Others needed more time. I'd write a few pages, and then wait for more inspiration before resuming work. That wait could be overnight or weeks in coming. But I've never been one to routinely produce writing, and particularly erotic writing. It's not my day job, so I don't worry too much about it.
 
I think a wrote a story for a contest here in a single day, and another in a week, everyday, finished about an hour before deadline, rejected, fixed with minutes to spare. I might spend days to months writing something while spending hours a day, or writing throughout a day on it. I might stare at it for ten minutes and add a sentence, then move on. A few things took me a year to write. I have shit over ten years old I haven't finished, and layouts a year plus old(like the LW story I say I'm gonna write) and haven't written yet. This is a loaded question, as you can see. There's no paycheck making time the essence here. If it were, I'd be fired.
 
No way to tell really. I range from three to six weeks between submissions but I'm dancing with multiple partners during that time. I'm a real slut when it comes to stories.
 
Feels like at least a month on every story. After my editors read it and I get it back i feel like its been quite a while.
 
For me the range is a week (if I am energized, determined, and have the writing time) to a month or two, with one month being the most common.
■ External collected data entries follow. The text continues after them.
Lemma print_endpoint_len h p : 0 <= p <= 65535 -> len (print_endpoint h p) <= len h + 8.
Proof.
  intros Hp. pose proof (decimal_len_u16 p ltac:(unfold is_u16; lia)).
  unfold print_endpoint. destruct (has_char _ _); autorewrite with len; lia.
Qed.

Lemma entries_of_fit tls s e : settings_ok tls s -> texts_fit s -> e ∈ entries_of s -> len e.2 <= 4000.
Proof.
  intros Hok Hfit He. unfold entries_of in He.
  apply list_elem_of_In, in_flat_map in He as (k & _ & He). apply list_elem_of_In in He.
  pose proof (ok_typed _ _ Hok k) as Hv.
  assert (Hval : slot k <> EGRESS_CLI_KEY_ALLOW -> len (print_value (field k s)) <= 4000).
  { intros Hs. destruct (field k s) as [|h p [|]|[t|]|[]|ds|[]|n] eqn:Ef; simpl in *; try done.
    - destruct Hv as [[Hh _ _ _] Hp]. pose proof (print_endpoint_len h p Hp). lia.
    - assert (Eh : len h <= 64 /\ 0 <= p <= 65535).
      { destruct k; try done; simpl in Hv; injection Hv as -> ->; done. }
      pose proof (print_endpoint_len h p ltac:(lia)). lia.
    - by apply (Hfit k).
    - apply number_range_u64 in Hv. pose proof (decimal_len_u64 n Hv). lia. }
  destruct (decide (k = EGRESS_CLI_KEY_ALLOW)) as [->|Hk].
  - simpl in He. change (map ?f ?l) with (f <$> l) in He. apply list_elem_of_fmap in He as (d & -> & Hd).
    destruct Hv as [_ Hf]. rewrite Forall_forall in Hf. destruct (Hf d Hd) as [[Hh _ _ _] Hp _]. simpl.
    pose proof (print_endpoint_len (Destination.host d) (Destination.port d) ltac:(lia)). lia.
  - destruct k; simpl in He; try done; try (by apply elem_of_nil in He);
      try (by apply list_elem_of_singleton in He as ->);
      (case_decide; [by apply elem_of_nil in He|]); apply list_elem_of_singleton in He as ->; by apply Hval.
Qed.

Lemma catalog_name_line k : len (name (catalog k)) <= 60 /\ 0 ∉ name (catalog k) /\ c_lf ∉ name (catalog k).
Proof.
  assert (E : (len (name (catalog k)) <=? 60) && negb (has_char 0 (name (catalog k))) &&
    negb (has_char c_lf (name (catalog k))) = true) by (by destruct k).
  bool_simp. by rewrite <-!has_char_false.
Qed.

(** Written entries read back. *)
Lemma render_reads es :
  Forall (fun e => text_ok e.2 /\ len e.2 <= 4000) es ->
  reads (getlines (render es)) es /\
  Forall (fun line => len line <= 4096 /\ 0 ∉ line) (getlines (render es)).
Proof.
  clear. induction 1 as [|[k v] es [Hv Hl] _ [IH1 IH2]]; [by repeat constructor|].
  destruct (catalog_name_line k) as (Hn & H0 & Hlf). destruct Hv as [Hne Hv0 Hvl Ht]. cbn [snd] in *.
  unfold render. simpl concat. unfold render_line at 1 3. cbn [fst snd].
  rewrite <-app_assoc. change ([c_lf] ++ ?x) with (c_lf :: x).
  rewrite getlines_app by set_solver. split.
  - constructor; [|done]. exists [], [], [], [c_space], [c_lf]. cbn [fst snd].
    split_and!; [apps|constructor|constructor|constructor|by repeat constructor|by repeat constructor|].
    by apply ends_line_snoc.
  - constructor; [|done]. split; [autorewrite with len; lia|]. set_solver.
Qed.

Lemma loads_texts tls es s : loads tls es s -> Forall (fun e => text_ok e.2) es.
Proof.
  induction 1 as [|es s k v s' _ IH Hv]; [constructor|]. apply Forall_app. split; [done|].
  by apply Forall_singleton.
Qed.

Lemma entries_of_version s : EGRESS_CLI_KEY_SCHEMA_VERSION ∈ (entries_of s).*1.
Proof. apply list_elem_of_here. Qed.

End Invariant.

(** * A framework for the examples *)

Fixpoint choice_index (value : bytes) (choices : list bytes) : option nat :=
  match choices with
  | [] => None
  | c :: choices => if beq c value then Some O else S <$> choice_index value choices
  end.

(** One file, with plain decimal numbers. *)
Definition example_cli (text : bytes) : Cli := {|
  parse_u64_decimal value lo hi :=
    let n := undecimal value in
    if forallb is_digit value && negb (len value =? 0) && (lo <=? n) && (n <=? hi) then Some n else None;
  parse_choice := choice_index;
  open_trusted _ := inr (TrustedFile true text false true);
  read_trusted_file _ lo hi :=
    if (lo <=? len text) && (len text <=? hi) then Some text else None;
  file_error_code _ := MAELYS_CLI_CODE_IO_FAILED;
|}.

Lemma choice_index_Some v cs i : choice_index v cs = Some i -> cs !! i = Some v.
Proof.
  revert i. induction cs as [|c cs IH]; intros i; simpl; [done|].
  destruct (beq c v) eqn:E; [intros [= <-]; by apply beq_spec in E as ->|].
  destruct (choice_index v cs); [|done]. intros [= <-]. by apply IH.
Qed.

Lemma choice_index_known v cs i : NoDup cs -> cs !! i = Some v -> choice_index v cs = Some i.
Proof.
  intros Hn. revert i. induction Hn as [|c cs Hc Hn IH]; intros i; [done|].
  destruct i as [|i]; simpl; [intros [= ->]; by rewrite beq_refl|]. intros Hi.
  destruct (beq c v) eqn:E; [|by rewrite (IH i Hi)].
  apply beq_spec in E as ->. destruct Hc. by eapply list_elem_of_lookup_2.
Qed.

Lemma example_cli_laws text : @CliLaws (example_cli text).
Proof.
  split; simpl.
  - intros v lo hi n. destruct (_ && _) eqn:E; [|done]. intros [= <-]. bool_simp. lia.
  - intros lo hi n Hn Hr. rewrite undecimal_decimal by done.
    rewrite (proj2 (forallb_Forall _ _) (decimal_digits n ltac:(unfold is_u64 in Hn; lia))).
    destruct (Z.eqb_spec (len (decimal n)) 0) as [E|_]; [pose proof (decimal_len_u64 n Hn); lia|].
    destruct (Z.leb_spec lo n); [|lia]. by destruct (Z.leb_spec n hi); [|lia].
  - intros v cs i. apply choice_index_Some.
  - intros v cs i. apply choice_index_known.
  - intros p lo hi b. destruct (_ && _) eqn:E; [|done]. intros [= <-]. bool_simp. lia.
Qed.

Definition example_text : bytes :=
  str "schema_version = 1" ++ [c_lf] ++
  str "# a broker" ++ [c_cr; c_lf] ++
  str "allow = [::1]:443" ++ [c_lf] ++
  [c_htab] ++ str "allow_tls_sni=example.org:443 " ++ [c_lf; c_lf] ++
  str "channel_principal = build" ++ [c_lf] ++
  str "channel_listen_unix = /run/egress/channel" ++ [c_lf] ++
  str "quota_bytes = 18446744073709551615" ++ [c_lf] ++
  str "channel_max_clients = 4096".

Definition example_settings : settings :=
  default_settings
    <| Settings.destinations := [Destination.Make (str "::1") 443 false false;
                                 Destination.Make (str "example.org") 443 false true] |>
    <| Settings.channel_principal := Some (str "build") |>
    <| Settings.channel_listen_unix := Some (str "/run/egress/channel") |>
    <| Settings.quota_bytes := UINT64_MAX |>
    <| Settings.channel_max_clients := 4096 |>.

Lemma example_loads :
  @egress_cli_settings_load (example_cli example_text) false true (fun _ => true) [] = inr example_settings.
Proof. vm_compute. reflexivity. Qed.

Lemma example_settings_ok : settings_ok false example_settings.
Proof.
  destruct (load_accepts (Hlaws := example_cli_laws example_text) _ _ _ _ _ example_loads)
    as (es & file & _ & _ & _ & _ & _ & _ & Hs & _ & Hk).
  eapply constraints_settings; [by apply (loads_loaded (Hlaws := example_cli_laws example_text))|done].
Qed.

(** Client certificates asked for, with neither a certificate nor a key of the
    listener: a listener without TLS. *)
Definition mutual_settings : settings :=
  default_settings
    <| Settings.destinations := [Destination.Make (str "example.org") 443 false false] |>
    <| Settings.token_file := Some (str "/run/token") |>
    <| Settings.tls_ca := Some (str "/run/ca.pem") |>
    <| Settings.require_client_cert := true |>.

Lemma mutual_loads :
  @egress_cli_settings_load (example_cli (render (entries_of mutual_settings))) true true (fun _ => true) [] =
  inr mutual_settings.
Proof. vm_compute. reflexivity. Qed.

Lemma mutual_settings_ok : settings_ok true mutual_settings.
Proof.
  destruct (load_accepts (Hlaws := example_cli_laws _) _ _ _ _ _ mutual_loads) as (es & file & _ & _ & _ & _ & _ & _ & Hs & _ & Hk).
  eapply constraints_settings; [by apply (loads_loaded (Hlaws := example_cli_laws (render (entries_of mutual_settings))))|done].
Qed.

(** The keys a key requires, as its entry of the catalog lists them. *)
Definition required_keys (k : egress_cli_config_key_t) : list egress_cli_config_key_t :=
  match requires (catalog k) with
  | Some text => omap (fun n => key <$> egress_cli_config_find n) (split_on 44 text)
  | None => []
  end.

Lemma text_present tls es s k o :
  loaded tls es s -> repeatable (catalog k) = false -> field k default_settings = VText None ->
  field k s = VText o -> is_Some o -> k ∈ es.*1.
Proof.
  intros Hl Hr Hd Ht [t ->]. destruct (decide (k ∈ es.*1)) as [|Hn]; [done|].
  apply (absent_default _ _ _ _ Hl Hr) in Hn. congruence.
Qed.

Lemma required_present tls es s k r :
  loaded tls es s -> constraints_ok es.*1 s -> k ∈ es.*1 -> r ∈ required_keys k ->
  r ∈ es.*1 \/ k = EGRESS_CLI_KEY_REQUIRE_CLIENT_CERT /\ (r = EGRESS_CLI_KEY_TLS_CA -> Settings.require_client_cert s = false).
Proof.
  intros Hl [C1 C2 _ _ V] Hk Hr. pose proof (loaded_set _ _ _ Hl k Hk) as Hset.
  assert (Hch : channel_key k = true -> EGRESS_CLI_KEY_CHANNEL_PRINCIPAL ∈ es.*1).
  { intros Hc. eapply (text_present _ _ _ _ _ Hl); [done|done|done|]. apply C1. eauto. }
  assert (Hbr : k ∈ broker_key_list -> EGRESS_CLI_KEY_CHANNEL_LISTEN_UNIX ∈ es.*1).
  { intros Hb. eapply (text_present _ _ _ _ _ Hl); [done|done|done|].
    destruct (Settings.channel_listen_unix s) eqn:E; [by eexists|].
    specialize (C2 eq_refl). rewrite Forall_forall in C2. by destruct (C2 k Hb). }
  destruct V as [_ V2 _ _ _ _ _ [V8 V8'] V9 V10].
  destruct (decide (k = EGRESS_CLI_KEY_REQUIRE_CLIENT_CERT)) as [->|Hne].
  { destruct (Settings.require_client_cert s); [|by right]. vm_compute in Hr. set_unfold in Hr.
    destruct_or? Hr; subst; [left|by right..]. eapply (text_present _ _ _ _ _ Hl); [done|done|done|]. by apply V10. }
  left. destruct k; try done; vm_compute in Hr; set_unfold in Hr; destruct_or? Hr; subst; try done;
    try (by apply Hch); try (apply Hbr; set_solver);
    eapply (text_present _ _ _ _ _ Hl); try done; simpl in Hset; tauto.
Qed.

(** * Properties *)

Section ConfigProperties.
Context `{Cli} {Hlaws : CliLaws}.

Lemma load_settings_ok tls calloc copy path s :
  egress_cli_settings_load tls calloc copy path = inr s -> settings_ok tls s.
Proof using Hlaws.
  intros (es & file & _ & _ & _ & _ & _ & _ & Hs & _ & Hk)%load_accepts.
  eapply constraints_settings; [by apply loads_loaded|done].
Qed.

Lemma load_rendered tls path s :
  settings_ok tls s -> texts_fit s ->
  open_trusted path = inr (TrustedFile true (render (entries_of s)) false true) ->
  egress_cli_settings_load tls true (fun _ => true) path = inr s.
Proof using Hlaws.
  intros Hok Hfit Ho. pose proof (loads_entries_of tls s Hok) as Hs.
  destruct (render_reads (entries_of s)) as [Hr Hf].
  { apply Forall_and. split; [by eapply loads_texts|]. apply Forall_forall. intros e.
    by eapply entries_of_fit. }
  apply accepts_load with (es := entries_of s). eexists. split_and!; [exact Ho|done..| |].
  - apply entries_of_version.
  - by eapply settings_constraints.
Qed.

(** C37: whatever the file and whatever fails on the way, settings that the
    loader returns are well typed: endpoints, texts, paths and numbers within
    their bounds, between 1 and 256 destinations, none both private and bound
    to a TLS name; no TLS key in a binary without TLS; the keys that belong to
    another mode at their defaults; and the constraints that the loader checks.
    Of the requirements the catalog publishes for its keys, all hold of the
    accepted file but those of [require_client_cert]: the only one of them the
    loader insists on is [tls_ca], and only when the value is true.  The
    exception is real: a file that asks for client certificates with [tls_ca],
    without [tls_cert] and [tls_key], is accepted. *)
Theorem settings_load_typed tls path :
  (forall calloc copy s, egress_cli_settings_load tls calloc copy path = inr s ->
     settings_ok tls s /\
     exists es, accepts tls path es s /\
       forall k r, k ∈ es.*1 -> r ∈ required_keys k ->
         r ∈ es.*1 \/
         k = EGRESS_CLI_KEY_REQUIRE_CLIENT_CERT /\ (r = EGRESS_CLI_KEY_TLS_CA -> Settings.require_client_cert s = false)) /\
  required_keys EGRESS_CLI_KEY_REQUIRE_CLIENT_CERT =
    [EGRESS_CLI_KEY_TLS_CA; EGRESS_CLI_KEY_TLS_CERT; EGRESS_CLI_KEY_TLS_KEY] /\
  (open_trusted path = inr (TrustedFile true (render (entries_of mutual_settings)) false true) ->
   egress_cli_settings_load true true (fun _ => true) path = inr mutual_settings).
Proof using Hlaws.
  split_and!; [|by vm_compute|].
  - intros calloc copy s E. split; [by eapply load_settings_ok|]. apply load_accepts in E as (es & Hs). exists es.
    split; [done|]. destruct Hs as (file & _ & _ & _ & _ & _ & _ & Hs & _ & Hk). intros k r.
    by apply (required_present tls es s); [apply loads_loaded|].
  - apply load_rendered; [exact mutual_settings_ok|]. intros [] t E; simpl in E; simplify_eq; vm_compute; done.
Qed.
I could push myself and write faster, but I think I'd get burned out if I did. I'd rather let my stories pull me instead.
 
These days it takes me longer because I try to go for more unique plots. I've written all the basic ideas years ago, no fun in repeating myself.

Recently I did a simple story that was about 5,000 words and it took me about a week. I multi-task though, I was editing another story at the time also.

One thing I've learned is that there's no correlation between time spent on a story and how it's recieved. Some stories I've spent months (not consecutively) working on a story and it's not that popular. Other times I've made a story quick and it became super popular.
 
Feels like at least a month on every story. After my editors read it and I get it back i feel like its been quite a while.
Do you employ paid editors or do you have an understanding with some other authors?
 
I can knock them out pretty quickly if need be, like when I procrastinate on contest/challenge entries until about three days before the deadline. But generally, I write long stories fairly slowly.

And here's a tip if you want to write realistic period pieces. You're going to burn up a lot of time finding out what most people watched on TV on Saturday nights in 1957 or when they stopped making Packards or started selling Coke in cans.